# Postfix broken after mySQL upgrade. [SOLVED]

## epig

Postfix refuses to start after an upgrade and some research gives the error message:

bin/postconf: error while loading shared libraries: libmysqlclient.so.15: cannot open shared object file: No such file or directory

Then I run a:

```
locate libmysqlclient.so.15
```

which produces:

```
/usr/lib/libmysqlclient.so.15

/usr/lib/libmysqlclient.so.15.0.0
```

All looks OK to me?

running 

```
revdep-rebuild
```

 does not fix the problem. (it does, however, run without errors)

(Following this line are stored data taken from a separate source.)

(** C4, as the code has it: neither [create] nor [computeSurface] looks at
    the shape of the volume.  For a volume whose dual grid has no voxel
    (an axis of 0 voxels, the others in range), [create] returns an
    orchestrator on a device that can hold the case table and the info
    block; what it gets from the device is a validation error, out of
    band, for the bind group over the empty flag buffer.  Every call on
    the orchestrator then goes through all its stages, the device
    rejecting the submission of the classification, and returns count 0
    and an empty vertex buffer. *)
Theorem create_accepts_empty_dual_grid v d0 :
  dualGrid_in_range v -> dualGridNumVoxels v = 0 -> 2 <= ScanBlockSize ->
  4 * Z.of_nat (length MC_CASE_TABLE) <= maxBufferSize d0 -> 32 <= maxBufferSize d0 ->
  exists mc d,
    create v d0 = Ok (mc, d)
    /\ last (log d) = Some (EvCreateBindGroup (markActiveBG_entries (voxelActive mc)))
    /\ forallb binding_valid (markActiveBG_entries (voxelActive mc)) = false
    /\ forall d1 iso,
         reachable mc d1 -> 0 < maxComputeWorkgroupsPerDimension d1 ->
         exists res d2,
           computeSurface mc iso d1 = Ok (res, d2)
           /\ count res = 0
           /\ GPUBuffer.size (buffer res) = 0
           /\ log d2 = log d1
                       ++ computeSurface_trace mc (length (memory d1))
                            (maxComputeWorkgroupsPerDimension d1)
                            (minUniformBufferOffsetAlignment d1) 0 0
           /\ classification_accepted mc (1 + length (memory d1)) = false.
Proof.
  intros Hr Hn HB Htab Hinfo.
  assert (HB0 : 0 < ScanBlockSize) by lia.
  destruct (create_total v d0 Htab Hinfo) as (mc & d & Hc).
  { rewrite Hn, getAlignedSize_0 by done. lia. }
  exists mc, d. split; [exact Hc|].
  pose proof Hc as Hlog. apply create_log in Hlog as (Hmc & Hlog).
  assert (Hsz : GPUBuffer.size (voxelActive mc) = 0).
  { rewrite Hmc. cbn [created_at voxelActive GPUBuffer.size mkbuf].
    rewrite Hn, getAlignedSize_0 by done. lia. }
  split; [rewrite Hlog, app_assoc; apply last_snoc|].
  split.
  { cbn [markActiveBG_entries forallb]. unfold binding_valid.
    cbn [binding_buffer binding_size default from_option id]. rewrite Hsz.
    by rewrite !andb_false_r. }
  intros d1 iso R Hcap.
  apply create_valid in Hc as (_ & Hv & _). apply reachable_valid in R.
  destruct (computeSurface_no_active mc iso d1 R HB Hcap) as (res & d' & H & Hcnt & Hbuf & Hlog').
  - by rewrite Hv.
  - intros i Hi. rewrite Hv, Hn in Hi. lia.
  - exists res, d'. split; [exact H|]. split; [exact Hcnt|]. split; [by rewrite Hbuf|].
    split; [exact Hlog'|].
    rewrite (classification_accepted_valid mc d1) by (done || lia).
    rewrite Hsz. reflexivity.
Qed.

(** ** What [create] leaves on the device *)

Lemma write_at_app_new mem x i s u data :
  i = length mem -> write_at (mem ++ [x]) (mkbuf i s u) 0 data = mem ++ [blit 0 data x].
Proof.
  intros ->. unfold write_at. cbn [Z.ltb Z.compare GPUBuffer.id mkbuf].
  replace (length mem) with (length mem + 0)%nat at 1 by lia.
  by rewrite alter_app_r.
Qed.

Some searching in the Gentoo forums gives a suggestion to do the following:

```
revdep-rebuild --soname libmysqlclient.so.15
```

This produces the following error:

```
>>> Install postfix-2.2.5 into /var/tmp/portage/postfix-2.2.5/image/ category mail-mta

bin/postconf: error while loading shared libraries: libmysqlclient.so.15: cannot open shared object file: No such file or directory

bin/postconf: error while loading shared libraries: libmysqlclient.so.15: cannot open shared object file: No such file or directory

bin/postconf: error while loading shared libraries: libmysqlclient.so.15: cannot open shared object file: No such file or directory

bin/postconf: error while loading shared libraries: libmysqlclient.so.15: cannot open shared object file: No such file or directory

bin/postconf: error while loading shared libraries: libmysqlclient.so.15: cannot open shared object file: No such file or directory

bin/postconf: error while loading shared libraries: libmysqlclient.so.15: cannot open shared object file: No such file or directory

bin/postconf: error while loading shared libraries: libmysqlclient.so.15: cannot open shared object file: No such file or directory

bin/postconf: error while loading shared libraries: libmysqlclient.so.15: cannot open shared object file: No such file or directory

bin/postconf: error while loading shared libraries: libmysqlclient.so.15: cannot open shared object file: No such file or directory

bin/postconf: error while loading shared libraries: libmysqlclient.so.15: cannot open shared object file: No such file or directory

bin/postconf: error while loading shared libraries: libmysqlclient.so.15: cannot open shared object file: No such file or directory

postfix-install: Error: "" should be "no" or an absolute path name.

!!! ERROR: mail-mta/postfix-2.2.5 failed.

!!! Function src_install, Line 212, Exitcode 1

!!! postfix-install failed

!!! If you need support, post the topmost build error, NOT this status message.
```

I have a feeling there is a simple solution to this, but I don't see what it is? Any ideas?Last edited by epig on Wed Nov 23, 2005 1:14 pm; edited 1 time in total

----------

## magic919

I take it you use mysql with Postfix...

Have you looked at output of

```
ldd /usr/sbin/postfix
```

 for clues?

----------

## epig

root@foo ~ # ldd /usr/sbin/postfix

        linux-gate.so.1 =>  (0xffffe000)

        libpcre.so.0 => /usr/lib/libpcre.so.0 (0xb7ed7000)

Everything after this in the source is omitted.